US-based Belgian writer Misha Defonseca's "Misha: A Memoire of the Holocaust Years" told the supposedly true tale of a Jewish girl who was cared for by a pack of wolves and killed a Nazi soldier during World War II.
Published in 1997, it became an instant hit in Europe, was translated into 20 languages and made into the 2007 movie "Surviving With Wolves."
But in February 2008 Defonseca, whose real name is Monique de Wael, admitted that most of the events were false, including that she was not Jewish, but Catholic, and that she was never forced to leave her home in Belgium during the war.
"This story is mine. It is not actually reality, but my reality, my way of surviving," she said in 2008.

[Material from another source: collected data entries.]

Lemma route_symmetry_distinct env req db resp db' :
  (creates_note req = true -> unmentioned (randomUUID env) (notes db) = true) ->
  symmetry_distinct (notes db) ->
  route env req db = Ok (resp, Some db') ->
  symmetry_distinct (notes db').
Proof.
  intros Hu Hs.
  destruct req as [b| |id|id b|id| | |id|b|id b|id|]; simpl;
    try specialize (Hu eq_refl).
  - unfold create_template.
    destruct (negb (truthy (b_title b)) || negb (truthy (b_content b)));
      [discriminate|].
    intros H. apply templates_of_notes in H. destruct H as [ts [_ H]].
    inversion H; subst. exact Hs.
  - intros H. apply templates_of_notes in H. destruct H as [ts [_ H]].
    discriminate.
  - intros H. apply templates_of_notes in H. destruct H as [ts [_ H]].
    destruct (Obj.get id ts); discriminate.
  - intros H. apply templates_of_notes in H. destruct H as [ts [_ H]].
    destruct (Obj.get id ts); [|discriminate].
    inversion H; subst. exact Hs.
  - intros H. apply templates_of_notes in H. destruct H as [ts [_ H]].
    destruct (Obj.get id ts); [|discriminate].
    inversion H; subst. exact Hs.
  - discriminate.
  - unfold daily_note. destruct (find _ _); [discriminate|].
    intros H. inversion H; subst. simpl.
    apply set_fresh_symmetry_distinct; [exact Hu | reflexivity .. | exact Hs].
  - unfold read_note. destruct (Obj.get id (notes db)); discriminate.
  - unfold create_note. destruct (negb (truthy (b_title b))); [discriminate|].
    destruct (truthy (b_templateId b)).
    + intros H. apply templates_of_notes in H. destruct H as [ts [_ H]].
      destruct (Obj.get _ ts); [|discriminate].
      exact (insert_note_symmetry_distinct env b _ db resp db' Hu Hs H).
    + apply insert_note_symmetry_distinct; assumption.
  - unfold update_note. destruct (Obj.get id (notes db)) as [note|];
      [|discriminate].
    intros H. inversion H; subst. clear H. simpl.
    apply modify_symmetry_distinct; [intros x; split; reflexivity|].
    destruct (truthy (b_content b)); simpl.
    + apply updateLinks_symmetry_distinct.
      apply modify_symmetry_distinct; [intros x; split; reflexivity | exact Hs].
    + apply modify_symmetry_distinct; [intros x; split; reflexivity | exact Hs].
  - unfold delete_note. destruct (Obj.get id (notes db)) as [d|];
      [|discriminate].
    intros H. inversion H; subst. simpl.
    apply deleteNote_symmetry_distinct. exact Hs.
  - discriminate.
Qed.

(** ** Sequences of requests *)

Lemma empty_symmetry_distinct : symmetry_distinct [].
Proof. intros a b _ A B HA. discriminate. Qed.

Lemma server_symmetry_distinct env req disk :
  fresh_for env req disk = true ->
  disk_symmetry_distinct disk ->
  disk_symmetry_distinct (snd (server env req disk)).
Proof.
  intros Hf Hs. unfold server, fresh_for in *.
  destruct disk as [db|]; simpl.
  - destruct (route env req db) as [[resp [db'|]]|e] eqn:E; simpl in *.
    + apply (route_symmetry_distinct env req db resp db'); [|exact Hs|exact E].
      intros Hc. rewrite Hc in Hf. exact Hf.
    + exact Hs.
    + exact Hs.
  - destruct (route env req initialDb) as [[resp [db'|]]|e] eqn:E; simpl.
    + apply (route_symmetry_distinct env req initialDb resp db');
        [reflexivity | exact empty_symmetry_distinct | exact E].
    + exact empty_symmetry_distinct.
    + exact empty_symmetry_distinct.
Qed.

Lemma run_symmetry_distinct trace disk :
  fresh_trace trace disk = true ->
  disk_symmetry_distinct disk ->
  disk_symmetry_distinct (run trace disk).
Proof.
  revert disk. induction trace as [|[env req] rest IH]; simpl; intros disk.
  - intros _ H. exact H.
  - intros Hf Hs. apply andb_prop in Hf. destruct Hf as [Hf Hr].
    apply IH; [exact Hr|]. apply server_symmetry_distinct; assumption.
Qed.

Lemma empty_start_symmetry_distinct disk :
  empty_start disk = true -> disk_symmetry_distinct disk.
Proof.
  destruct disk as [db|]; simpl; [|tauto].
  destruct (notes db); [intros _; exact empty_symmetry_distinct | discriminate].
Qed.

(** * The claims *)

(** ** C1: graph symmetry *)

(** C1, as stated, is false: after [POST /api/notes] and a
    [PUT /api/notes/:id] whose content holds the marker of the note's own
    identifier, the note is in its own [links] and not in its own
    [backlinks], so the pair (A, A) breaks the equivalence. *)
Lemma symmetry_fails_on_self_reference :
  ~ (forall start trace db,
        empty_start start = true ->
        fresh_trace trace start = true ->
        run trace start = Some db ->
        symmetry (notes db)).
Proof.
  intros H.
  pose (trace :=
          [(Sample.env Sample.idA, POST_notes (Sample.body "A" "first"));
           (Sample.env Sample.idB,
            PUT_note Sample.idA
              (Sample.content_only (marker Sample.idA)))]).
  destruct (run trace None) as [db|] eqn:E; [|discriminate].
  specialize (H None trace db eq_refl eq_refl E Sample.idA Sample.idA).
  vm_compute in E. inversion E; subst db. clear E.
  unfold symmetric_at in H. simpl in H.
  specialize (H _ _ eq_refl eq_refl).
  destruct H as [H _]. destruct H. left. reflexivity.
Qed.

(** C1, amended: after every sequence of requests handled from an empty
    collection, in which each identifier drawn for a new record occurs
    nowhere in the stored notes, any two different stored notes A and B
    satisfy: B's identifier is in A's [links] if and only if A's identifier
    is in B's [backlinks]. *)
Theorem symmetry_distinct_after_requests :
  forall start trace db,
    empty_start start = true ->
    fresh_trace trace start = true ->
    run trace start = Some db ->
    symmetry_distinct (notes db).
Proof.
  intros start trace db Hstart Hfresh Hrun.
  pose proof (run_symmetry_distinct trace start Hfresh
                (empty_start_symmetry_distinct start Hstart)) as H.
  rewrite Hrun in H. exact H.
Qed.

Lemma symmetry_distinct_after_requests_witness :
  empty_start None = true
  /\ fresh_trace Sample.trace_linked None = true
  /\ run Sample.trace_linked None = Some Sample.linked
  /\ symmetry_distinct (notes Sample.linked).
Proof.
  split; [reflexivity|]. split; [reflexivity|]. split; [reflexivity|].
  apply (symmetry_distinct_after_requests None Sample.trace_linked);
    reflexivity.
Defined.

(** ** C2: deletion cascade *)

(** What [DELETE /api/notes/:id] does to the notes that survive: the
    identifier leaves the [links] of every note listed in the deleted note's
    [backlinks], and no [backlinks] array changes. *)
Lemma delete_note_effect id db noteToDelete :
  Obj.get id (notes db) = Some noteToDelete ->
  exists db',
    delete_note id db = Ok (mkResponse 204 JNothing, Some db')
    /\ Obj.get id (notes db') = None
    /\ forall k x,
         k <> id -> Obj.get k (notes db) = Some x ->
         exists x',
           Obj.get k (notes db') = Some x'
           /\ Note.backlinks x' = Note.backlinks x
           /\ (In k (Note.backlinks noteToDelete) -> ~ In id (Note.links x'))
           /\ (forall a, a <> id ->
                         (In a (Note.links x') <-> In a (Note.links x))).
Proof.
  intros Hd. unfold delete_note. rewrite Hd. eexists. split; [reflexivity|].
  simpl. split; [apply deleteNote_get_eq|].
  intros k x Hk Hx. exists (after_delete id noteToDelete k x).
  rewrite deleteNote_get_ne by exact Hk. rewrite Hx.
  split; [reflexivity|]. split; [apply after_delete_backlinks|]. split.
  - intros Hin Hl. apply after_delete_links in Hl. tauto.
  - intros a Ha. rewrite after_delete_links. tauto.
Qed.

(** C2 at its failing input: B references A, so A's [backlinks] list B.
    Deleting B answers 204 and removes B's record, and A's [backlinks]
    still list B: the handler sweeps the [links] of the notes in
    [noteToDelete.backlinks] and no [backlinks] array
    ([delete_note_effect]). *)
Theorem delete_keeps_backlink_of_deleted_note :
  let out :=
    server (Sample.env Sample.idX) (DELETE_note Sample.idB)
      (Some Sample.linked) in
  status (fst out) = 204
  /\ links_of (snd out) Sample.idB = None
  /\ backlinks_of (snd out) Sample.idA = Some [Sample.idB].
Proof. repeat split. Qed.

(** ** C3: update to a content without references *)

Lemma parseLinks_empty : parseLinks "" = [].
Proof. reflexivity. Qed.

(** An update of B to a content without markers, when B referenced A
    alone and A was referenced by B alone. *)
Lemma updateLinks_to_no_links ns a b A B newContent :
  a <> b ->
  Obj.get a ns = Some A -> Obj.get b ns = Some B ->
  Note.links B = [a] -> Note.backlinks A = [b] ->
  parseLinks newContent = [] ->
  exists A' B',
    Obj.get a (updateLinks_notes b newContent ns) = Some A'
    /\ Obj.get b (updateLinks_notes b newContent ns) = Some B'
    /\ Note.backlinks A' = [] /\ Note.links B' = [].
Proof.
  intros Hab HA HB HlB HbA Hp.
  exists (after_update b newContent B a A), (after_update b newContent B b B).
  rewrite !(updateLinks_get b newContent ns B) by exact HB.
  rewrite HA, HB. split; [reflexivity|]. split; [reflexivity|]. split.
  - unfold after_update. rewrite Hp, HlB. simpl.
    rewrite String.eqb_refl. simpl.
    destruct (String.eqb_spec b a) as [E|_]; [congruence|].
    simpl. rewrite HbA. simpl. unfold not_id.
    rewrite String.eqb_refl. reflexivity.
  - rewrite after_update_links, String.eqb_refl. exact Hp.
Qed.

(** C3, as stated for the operation that updates a note's content, is
    false: [PUT /api/notes/:id] with content [""] on B leaves B's [links]
    and A's [backlinks] as they were. *)
Lemma put_empty_content_keeps_links :
  let disk' :=
    snd (server (Sample.env Sample.idX)
           (PUT_note Sample.idB (Sample.content_only ""))
           (Some Sample.scenario)) in
  ~ (backlinks_of disk' Sample.idA = Some []
     /\ links_of disk' Sample.idB = Some []).
Proof. simpl. intros [H _]. discriminate. Qed.

(** C3, amended: in a store where B's [links] are [[A.id]] and A's
    [backlinks] are [[B.id]], [updateLinks] applied to B with the new
    content [""], and [PUT /api/notes/:id] on B with any content that is not
    empty and holds no marker, leave A's [backlinks] and B's [links] empty;
    a [PUT] whose content is [""] takes the content as missing: it keeps B's
    content, B's [links] and A's [backlinks]. *)
Theorem update_to_empty :
  forall db a b A B,
    a <> b ->
    Obj.get a (notes db) = Some A -> Obj.get b (notes db) = Some B ->
    Note.links B = [a] -> Note.backlinks A = [b] ->
    (exists A' B',
        Obj.get a (notes (updateLinks b "" db)) = Some A'
        /\ Obj.get b (notes (updateLinks b "" db)) = Some B'
        /\ Note.backlinks A' = [] /\ Note.links B' = [])
    /\ (forall env title templateId newContent,
           newContent <> "" -> parseLinks newContent = [] ->
           exists resp db' A' B',
             update_note env b (mkBody title (Some newContent) templateId) db
             = Ok (resp, Some db')
             /\ Obj.get a (notes db') = Some A'
             /\ Obj.get b (notes db') = Some B'
             /\ Note.backlinks A' = [] /\ Note.links B' = []
             /\ Note.content B' = newContent)
    /\ (forall env title templateId,
           exists resp db' B',
             update_note env b (mkBody title (Some "") templateId) db
             = Ok (resp, Some db')
             /\ Obj.get a (notes db') = Some A
             /\ Obj.get b (notes db') = Some B'
             /\ Note.links B' = [a]
             /\ Note.content B' = Note.content B).
Proof.
  intros db a b A B Hab HA HB HlB HbA. split; [|split].
  - exact (updateLinks_to_no_links (notes db) a b A B "" Hab HA HB HlB HbA
             parseLinks_empty).
  - intros env title templateId newContent Hne Hp.
    unfold update_note. rewrite HB. simpl.
    destruct (String.eqb_spec newContent "") as [E|_]; [contradiction|].
    simpl.
    set (ns1 := Obj.modify b
                  (Note.set_title (or_else title (Note.title B))) (notes db)).
    assert (HA1 : Obj.get a ns1 = Some A).
    { unfold ns1. rewrite get_modify_ne by exact Hab. exact HA. }
    assert (HB1 : Obj.get b ns1
                  = Some (Note.set_title (or_else title (Note.title B)) B)).
    { unfold ns1. rewrite get_modify_eq, HB. reflexivity. }
    destruct (updateLinks_to_no_links ns1 a b A _ newContent Hab HA1 HB1
                HlB HbA Hp) as [A' [B' [HA' [HB' [Hb' Hl']]]]].
    eexists _, _, A', _. split; [reflexivity|]. simpl.
    rewrite get_modify_ne by exact Hab. rewrite get_modify_eq.
    fold ns1. rewrite HA', HB'. simpl.
    repeat split; assumption.
  - intros env title templateId.
    unfold update_note. rewrite HB. simpl.
    eexists _, _, _. split; [reflexivity|]. simpl.
    rewrite !get_modify_ne by exact Hab. rewrite !get_modify_eq, HB. simpl.
    repeat split; assumption.
Qed.

Lemma update_to_empty_witness :
  Sample.idA <> Sample.idB
  /\ exists A' B',
       Obj.get Sample.idA (notes (updateLinks Sample.idB "" Sample.scenario))
       = Some A'
       /\ Obj.get Sample.idB (notes (updateLinks Sample.idB "" Sample.scenario))
          = Some B'
       /\ Note.backlinks A' = [] /\ Note.links B' = [].
Proof.
  split; [discriminate|].
  refine (proj1 (update_to_empty Sample.scenario Sample.idA Sample.idB
                   _ _ _ eq_refl eq_refl eq_refl eq_refl)).
  discriminate.
Defined.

Before the story came out as false, she and ghostwriter Vera Lee took their publisher, Mt. Ivy Press L.P., to court for breach of contract.
Lee was awarded $9.9 million and Defonseca $22.5 million.
But in an April 29 decision, seen Monday, a Massachusetts appeals court ordered Defonseca to return the money.
"The present case is unique. The falsity of the story is undisputed," said Judge Marc Kantrowitz in the decision.
"Hopefully the saga has now come to an end," he said in the nine-page document.